Written by Sorcha Ní Chroidheáin


So, Donald Trump has been elected president of the United States. Not only is this a disaster for the Black Lives Matter movement and for Muslims currently living in the States, but it is also a disaster for the world in general. The climate change page has been removed from the White House’s website and although it has just gone to the archives, because this happens every time a new president is elected, I doubt Trump will put another climate change page in its place. In fact, on the White House website, it calls the climate change movement harmful and unnecessary.

So, America is taking the whole world down with it. Interesting.

What is Climate Change?

Climate change refers to the changes that are happening to our planet due to the increase in heat on our planet. It can be used interchangeably with the term ‘global warming’ but global warming more so refers to long-term warming of our planet than the changes happening to Earth because of it.

Is it real? Is there evidence?

The short answer is: yes and yes. Global sea level rose about 17 centimetres in the past century and evidence shows that the Earth has warmed significantly since 1880. 2015 was the first year the global average temperatures were more than one Celsius above the 1880-1900 average. Greenland lost 150 to 250 cubic kilometres of ice per year between 2002 and 2006 and the same thing happened to the Antarctic. The Arctic sea ice has also been declining rapidly over the last several decades. See Nasa’s climate change website if you are still not convinced, because it is an issue that should be taken seriously.

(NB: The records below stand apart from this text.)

(* ================================================================== *)
(** * The order of floats and of the keys of [sort_values] *)

Ltac compare_cases :=
  repeat match goal with
  | |- context [PosDef.Pos.compare_cont Eq ?x ?y] =>
      change (PosDef.Pos.compare_cont Eq x y) with (Pos.compare x y)
  | H : context [PosDef.Pos.compare_cont Eq ?x ?y] |- _ =>
      change (PosDef.Pos.compare_cont Eq x y) with (Pos.compare x y) in H
  end;
  repeat match goal with
  | H : context [(?x ?= ?y)%Z] |- _ => destruct (Z.compare_spec x y); cbn in H
  | H : context [(?x ?= ?y)%positive] |- _ => destruct (Pos.compare_spec x y); cbn in H
  | |- context [(?x ?= ?y)%Z] => destruct (Z.compare_spec x y); cbn
  | |- context [(?x ?= ?y)%positive] => destruct (Pos.compare_spec x y); cbn
  end;
  try reflexivity; try discriminate; try lia.

Lemma SFcompare_refl a : a <> S754_nan -> SFcompare a a = Some Eq.
Proof.
  destruct a as [s|s| |s m e]; intros Ha; try congruence; cbn;
    try destruct s; compare_cases.
Qed.











Section Growth.
Context `{Pandas}.

Lemma sort_values_Ok c ascending df out :
  sort_values c ascending df = Ok out ->
  exists i,
    col_index c (columns df) = Some i /\
    columns out = columns df /\
    rows out = sort_by (by_column i ascending) (rows df).
Proof.
  unfold sort_values. intros Hs. apply bind_Ok in Hs as (i & Hi & Hs).
  apply col_Ok in Hi. destruct (all_comparable _); [|discriminate].
  injection Hs as <-. exists i. auto.
Qed.

(** The steps of lines 130 to 137, named. *)
Lemma growth_of_Ok income growth :
  growth_of income = Ok growth ->
  exists y g ri agg,
    col_index "year" (columns income) = Some y /\
    col_index "geo" (columns income) = Some g /\
    col_index "real_income" (columns income) = Some ri /\
    res_map
      (fun k =>
         let! p := growth_pct
                     (map (cell_at ri)
                        (List.filter (fun r => cell_eqb (cell_at g r) k)
                           (sort_by (by_column y true) (rows income)))) in
         Ok [k; p])
      (group_keys (map (cell_at g) (sort_by (by_column y true) (rows income)))) = Ok agg /\
    columns growth = ["geo"; "real_income_growth_pct"] /\
    rows growth =
      sort_by (by_column 1 false)
        (List.filter (fun r => negb (isna (cell_at 1 r))) agg).
Proof.
  unfold growth_of. intros Hg.
  apply bind_Ok in Hg as (sorted & Hsorted & Hg).
  apply bind_Ok in Hg as (g & Hgeo & Hg).
  apply bind_Ok in Hg as (ri & Hri & Hg).
  apply bind_Ok in Hg as (agg & Hagg & Hg).
  destruct (sort_values_Ok _ _ _ _ Hsorted) as (y & Hy & Hcols & Hrows).
  destruct (sort_values_Ok _ _ _ _ Hg) as (i & Hi & Hcols' & Hrows').
  cbn in Hi. injection Hi as <-. cbn [columns rows] in Hcols', Hrows'.
  apply col_Ok in Hgeo, Hri. rewrite Hcols in Hgeo, Hri. rewrite Hrows in Hagg.
  exists y, g, ri, agg. repeat split; assumption.
Qed.

Lemma growth_pct_Ok x p :
  growth_pct x = Ok p ->
  isna p = false ->
  (1 < length x)%nat /\
  p = CNum ((num_of (List.last x CNull) / num_of (hd CNull x) - 1) * 100)%float.
Proof.
  unfold growth_pct. destruct (1 <? length x)%nat eqn:E.
  - intros Hp _. apply Nat.ltb_lt in E. split; [assumption|].
    apply bind_Ok in Hp as (l & Hl & Hp). apply bind_Ok in Hp as (f & Hf & [= <-]).
    apply as_float_Ok in Hl, Hf. now subst.
  - intros [= <-]. discriminate.
Qed.

(** C10.  Every row of the growth table belongs to a state with at least
    two rows in the income table, so a state with at most one row has no
    row in the growth table.  The sorting routine is only assumed to
    return the rows it was given, in some order. *)
Theorem growth_needs_two_rows income growth g :
  growth_of income = Ok growth ->
  col "geo" income = Ok g ->
  (forall (leb : list cell -> list cell -> bool) l, Permutation (sort_by leb l) l) ->
  let observations := fun k =>
    length (List.filter (fun r => cell_eqb (cell_at g r) k) (rows income)) in
  (forall row, In row (rows growth) ->
     exists k p, row = [k; CNum p] /\ PrimFloat.is_nan p = false /\
                 (2 <= observations k)%nat) /\
  (forall k p, (observations k <= 1)%nat -> ~ In [k; p] (rows growth)).
Proof.
  intros Hg Hgeo Hperm observations.
  destruct (growth_of_Ok _ _ Hg) as (y & g' & ri & agg & Hy & Hg' & Hri & Hagg & Hcols & Hrows).
  apply col_Ok in Hgeo. rewrite Hgeo in Hg'. injection Hg' as <-.
  assert (Hrow : forall row, In row (rows growth) ->
     exists k p, row = [k; CNum p] /\ PrimFloat.is_nan p = false /\
                 (2 <= observations k)%nat).
  { intros row Hrow. rewrite Hrows in Hrow.
    apply (Permutation_in _ (Hperm _ _)) in Hrow.
    apply filter_In in Hrow as [Hrow Hnotna]. apply negb_true_iff in Hnotna.
    apply (res_map_In _ _ _ Hagg) in Hrow as (k & _ & Hk).
    cbv beta in Hk. apply bind_Ok in Hk as (p & Hp & [= <-]).
    cbn in Hnotna.
    destruct (growth_pct_Ok _ _ Hp Hnotna) as [Hlen ->].
    eexists k, _. split; [reflexivity|]. split; [exact Hnotna|].
    rewrite length_map in Hlen. unfold observations.
    rewrite <- (Permutation_length (filter_perm _ _ _ (Hperm (by_column y true) (rows income)))).
    lia. }
  split; [exact Hrow|].
  intros k p Hfew Hin. destruct (Hrow _ Hin) as (k' & p' & [= <- _] & _ & Hmany). lia.
Qed.


End Growth.

(* ================================================================== *)
(** * Runs of the script *)

Lemma keeps_ret {A} I (a : A) : keeps I (ret a).
Proof. intros w Hw. exact Hw. Qed.

Lemma keeps_stop {A} I : keeps I (@stop A).
Proof. intros w Hw. exact Hw. Qed.

Lemma keeps_raise {A} I e : keeps I (@raise A e).
Proof. intros w Hw. exact Hw. Qed.

Lemma keeps_eval {A} I (r : res A) : keeps I (eval r).
Proof. destruct r; [apply keeps_ret | apply keeps_raise]. Qed.

Lemma keeps_bind {A B} I (m : script A) (k : A -> script B) :
  keeps I m -> (forall a, keeps I (k a)) -> keeps I (bind m k).
Proof.
  intros Hm Hk w Hw. unfold bind. specialize (Hm w Hw).
  destruct (m w) as [a w'|w'|e w']; cbn [final] in *; [|assumption..].
  now apply Hk.
Qed.

Lemma keeps_if {A} I (b : bool) (m1 m2 : script A) :
  keeps I m1 -> keeps I m2 -> keeps I (if b then m1 else m2).
Proof. now destruct b. Qed.

Lemma keeps_emit e : is_download e = false -> keeps no_selection (emit e).
Proof.
  intros He w [Hsel Hpage]. split; cbn; [assumption|].
  rewrite forallb_app, Hpage. cbn. now rewrite He.
Qed.

Lemma keeps_store name v : name <> "sel" -> keeps no_selection (store name v).
Proof.
  intros Hn w [Hsel Hpage]. split; cbn; [|assumption].
  now rewrite lookup_insert_ne.
Qed.

Create HintDb script.
#[local] Hint Resolve keeps_ret keeps_stop keeps_raise keeps_eval keeps_if : script.
#[local] Hint Extern 1 (keeps _ (bind _ _)) => apply keeps_bind; [|intros ?] : script.
#[local] Hint Extern 1 (keeps no_selection (emit _)) => apply keeps_emit; reflexivity : script.
#[local] Hint Extern 1 (keeps no_selection (store _ _)) => apply keeps_store; discriminate : script.
#[local] Hint Extern 2 (keeps _ (match ?x with _ => _ end)) => destruct x : script.

Section Runs.
Context {lib : Pandas} {widgets : Streamlit}.

Lemma sidebar_keeps df s : keeps no_selection (sidebar df s).
Proof. unfold sidebar. auto 40 with script. Qed.

Lemma deflator_keeps df s : keeps no_selection (deflator df s).
Proof. unfold deflator. auto 40 with script. Qed.

Lemma income_data_keeps df : keeps no_selection (income_data df).
Proof. unfold income_data. auto 40 with script. Qed.

(** Where nothing is bound to [sel], the display section draws its
    heading and then fails on line 103. *)
Lemma display_fails state income w :
  globals w !! "sel" = None ->
  display state income w =
    Raised (NameError "sel")
      {| globals := globals w;
         page := page w ++ [Subheader (str_of state +:+ " — Nominal vs Real Income")] |}.
Proof.
  intros Hsel. unfold display, bind, emit, load. cbn [globals page].
  now rewrite Hsel.
Qed.

Lemma display_keeps state income : keeps no_selection (display state income).
Proof.
  intros w [Hsel Hpage]. rewrite (display_fails _ _ _ Hsel). split; cbn; [assumption|].
  rewrite forallb_app, Hpage. reflexivity.
Qed.

Lemma app_keeps s : keeps no_selection (app s).
Proof.
  unfold app.
  pose proof sidebar_keeps. pose proof deflator_keeps.
  pose proof income_data_keeps. pose proof display_keeps.
  auto 40 with script.
Qed.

How will Trump’s election affect this?

With Trump in power, this means that the United States may stop contributing to the world’s attempts to prevent, or slow down, climate change. As the United States are so big and have such an impact on the industry in general, them not funding the climate change movement could be drastic. He will try to pull the Clean Power Plan, which regulates emissions from electric plants which are among the biggest sources of carbon dioxide pollution.

What can I do?

You may feel like because you are not a part of a huge government organisation, there is nothing you can do. That is not the case. Here are a few things you can do:

Adopt energy saving habits: Make sure you switch off the light when you’re not in the room. Turn off the switch at the socket when you’re not using it. Replace standard light bulbs with energy efficient ones.

Change your way of transportation: Walk or ride your bicycle to school or work. Use public transportation or carpool. If you still haven’t bought a car but are going to shortly, consider buying an electric car.

Insulate your home: This means ensuring that the heat stays in or out depending on the season. Purchase windows and window covers that seal up any crack. Keep your thermostat on a low temperature during the winter and huddle with a cosy blanket or jumper. Insulate your pipes too and lower the temperature on your water heater. During the summer, use fans to circulate air or use an air conditioner.

Quick showers: Do not waste water. Turn taps off when you’re not using them, do not let water run for too long. Take a quick shower instead of a bath. Take cold showers as much as possible so you don’t waste hot water.

Veganism: Agriculture, believe it or not, plays a part in global warming. A widespread switch to veganism could cut down greenhouse gas emissions by nearly two thirds. Of course this is not an option for everyone, but cutting down on meat when possible could help the planet.

Recycle: This speaks for itself. Recycle any plastic, paper, glass that you can. Make recycling part of your daily routine.

Switch to renewable resources: Research where your power is coming from and if you can switch to solar panels, do it. Look into renewable resources and see what you can do from the environment.

Volunteer: The Green Party are one example of a group that are dedicated to protect our environment in Ireland. You can donate money to them, join them or volunteer.

Plant a tree: If you have the space, plant a tree or even a few flowers. Plants soak up carbon dioxide and produce oxygen which is a good thing and why we should stop unnecessary deforestation.

It’s time to realise that climate change isn’t just an issue that will go away on its own. Do something about it (even just speaking up would help).